Action item: Make an exact copy of the listing below.
------------
(** C1. For every non-empty text the classifier answers [positive]
    exactly when strictly more positive than negative keywords match,
    [negative] exactly when strictly more negative than positive keywords
    match, and [neutral] with confidence 0.7 whenever the two counts are
    equal, the case of no match at all included. *)
Theorem analyzeSentiment_decision_rule (text : string) :
  text <> "" ->
  (sentiment (analyzeSentiment text) = positive <->
   (matchedCount negativeWords text < matchedCount positiveWords text)%nat)
  /\ (sentiment (analyzeSentiment text) = negative <->
      (matchedCount positiveWords text < matchedCount negativeWords text)%nat)
  /\ (matchedCount positiveWords text = matchedCount negativeWords text ->
      analyzeSentiment text = {| sentiment := neutral; confidence := 0.7%float |}).
Proof.
  intros _.
  destruct (analyzeSentiment_cases text) as [[H E] | [[H E] | [H E]]];
    rewrite E; cbn [sentiment]; repeat split; intros;
    try lia; try discriminate; reflexivity.
Qed.

Lemma analyzeSentiment_decision_rule_witness :
  "good bad good" <> ""
  /\ analyzeSentiment "good bad good"
     = {| sentiment := neutral; confidence := 0.7%float |}.
Proof.
  split; [discriminate|].
  refine (proj2 (proj2 (analyzeSentiment_decision_rule "good bad good" _)) _).
  - discriminate.
  - vm_compute; reflexivity.
Defined.

(** C2. When the classifier decides a side, the confidence is
    [min(0.95, 0.6 + 0.1 * k)], [k] the number of matched keywords of the
    side that won, in the binary64 arithmetic of the source. *)
Theorem analyzeSentiment_decided_confidence (text : string) (side : Sentiment) :
  sentiment (analyzeSentiment text) = side ->
  side <> neutral ->
  confidence (analyzeSentiment text)
  = Js.Math_min 0.95%float
      (0.6 + 0.1 * Js.number (Z.of_nat (matchedCount (keywordsOf side) text)))%float.
Proof.
  intros Hs Hside.
  pose proof (positiveScore_bounds text) as Hp.
  pose proof (negativeScore_bounds text) as Hn.
  rewrite positiveScore_count in Hp. rewrite negativeScore_count in Hn.
  destruct (analyzeSentiment_cases text) as [[H E] | [[H E] | [H E]]];
    rewrite E in Hs |- *; cbn [sentiment] in Hs; subst side;
    cbn [confidence keywordsOf].
  - apply decidedConfidence_formula; lia.
  - apply decidedConfidence_formula; lia.
  - now contradiction Hside.
Qed.

Lemma analyzeSentiment_decided_confidence_witness :
  confidence (analyzeSentiment "I hate this, it is the worst")
  = Js.Math_min 0.95%float (0.6 + 0.1 * Js.number 2)%float.
Proof.
  refine (analyzeSentiment_decided_confidence
            "I hate this, it is the worst" negative _ _).
  - vm_compute; reflexivity.
  - discriminate.
Defined.

(** C4. Whatever the text and the branch, the confidence is at most 0.95. *)
Theorem analyzeSentiment_confidence_le (text : string) :
  PrimFloat.leb (confidence (analyzeSentiment text)) 0.95%float = true.
Proof.
  pose proof (positiveScore_bounds text) as Hp.
  pose proof (negativeScore_bounds text) as Hn.
  rewrite positiveScore_count in Hp. rewrite negativeScore_count in Hn.
  destruct (analyzeSentiment_cases text) as [[H E] | [[H E] | [H E]]];
    rewrite E; cbn [confidence].
  - apply decidedConfidence_le. lia.
  - apply decidedConfidence_le. lia.
  - reflexivity.
Qed.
------------
Solution to this task:
(** C1. For every non-empty text the classifier answers [positive]
    exactly when strictly more positive than negative keywords match,
    [negative] exactly when strictly more negative than positive keywords
    match, and [neutral] with confidence 0.7 whenever the two counts are
    equal, the case of no match at all included. *)
Theorem analyzeSentiment_decision_rule (text : string) :
  text <> "" ->
  (sentiment (analyzeSentiment text) = positive <->
   (matchedCount negativeWords text < matchedCount positiveWords text)%nat)
  /\ (sentiment (analyzeSentiment text) = negative <->
      (matchedCount positiveWords text < matchedCount negativeWords text)%nat)
  /\ (matchedCount positiveWords text = matchedCount negativeWords text ->
      analyzeSentiment text = {| sentiment := neutral; confidence := 0.7%float |}).
Proof.
  intros _.
  destruct (analyzeSentiment_cases text) as [[H E] | [[H E] | [H E]]];
    rewrite E; cbn [sentiment]; repeat split; intros;
    try lia; try discriminate; reflexivity.
Qed.

Lemma analyzeSentiment_decision_rule_witness :
  "good bad good" <> ""
  /\ analyzeSentiment "good bad good"
     = {| sentiment := neutral; confidence := 0.7%float |}.
Proof.
  split; [discriminate|].
  refine (proj2 (proj2 (analyzeSentiment_decision_rule "good bad good" _)) _).
  - discriminate.
  - vm_compute; reflexivity.
Defined.

(** C2. When the classifier decides a side, the confidence is
    [min(0.95, 0.6 + 0.1 * k)], [k] the number of matched keywords of the
    side that won, in the binary64 arithmetic of the source. *)
Theorem analyzeSentiment_decided_confidence (text : string) (side : Sentiment) :
  sentiment (analyzeSentiment text) = side ->
  side <> neutral ->
  confidence (analyzeSentiment text)
  = Js.Math_min 0.95%float
      (0.6 + 0.1 * Js.number (Z.of_nat (matchedCount (keywordsOf side) text)))%float.
Proof.
  intros Hs Hside.
  pose proof (positiveScore_bounds text) as Hp.
  pose proof (negativeScore_bounds text) as Hn.
  rewrite positiveScore_count in Hp. rewrite negativeScore_count in Hn.
  destruct (analyzeSentiment_cases text) as [[H E] | [[H E] | [H E]]];
    rewrite E in Hs |- *; cbn [sentiment] in Hs; subst side;
    cbn [confidence keywordsOf].
  - apply decidedConfidence_formula; lia.
  - apply decidedConfidence_formula; lia.
  - now contradiction Hside.
Qed.

Lemma analyzeSentiment_decided_confidence_witness :
  confidence (analyzeSentiment "I hate this, it is the worst")
  = Js.Math_min 0.95%float (0.6 + 0.1 * Js.number 2)%float.
Proof.
  refine (analyzeSentiment_decided_confidence
            "I hate this, it is the worst" negative _ _).
  - vm_compute; reflexivity.
  - discriminate.
Defined.

(** C4. Whatever the text and the branch, the confidence is at most 0.95. *)
Theorem analyzeSentiment_confidence_le (text : string) :
  PrimFloat.leb (confidence (analyzeSentiment text)) 0.95%float = true.
Proof.
  pose proof (positiveScore_bounds text) as Hp.
  pose proof (negativeScore_bounds text) as Hn.
  rewrite positiveScore_count in Hp. rewrite negativeScore_count in Hn.
  destruct (analyzeSentiment_cases text) as [[H E] | [[H E] | [H E]]];
    rewrite E; cbn [confidence].
  - apply decidedConfidence_le. lia.
  - apply decidedConfidence_le. lia.
  - reflexivity.
Qed.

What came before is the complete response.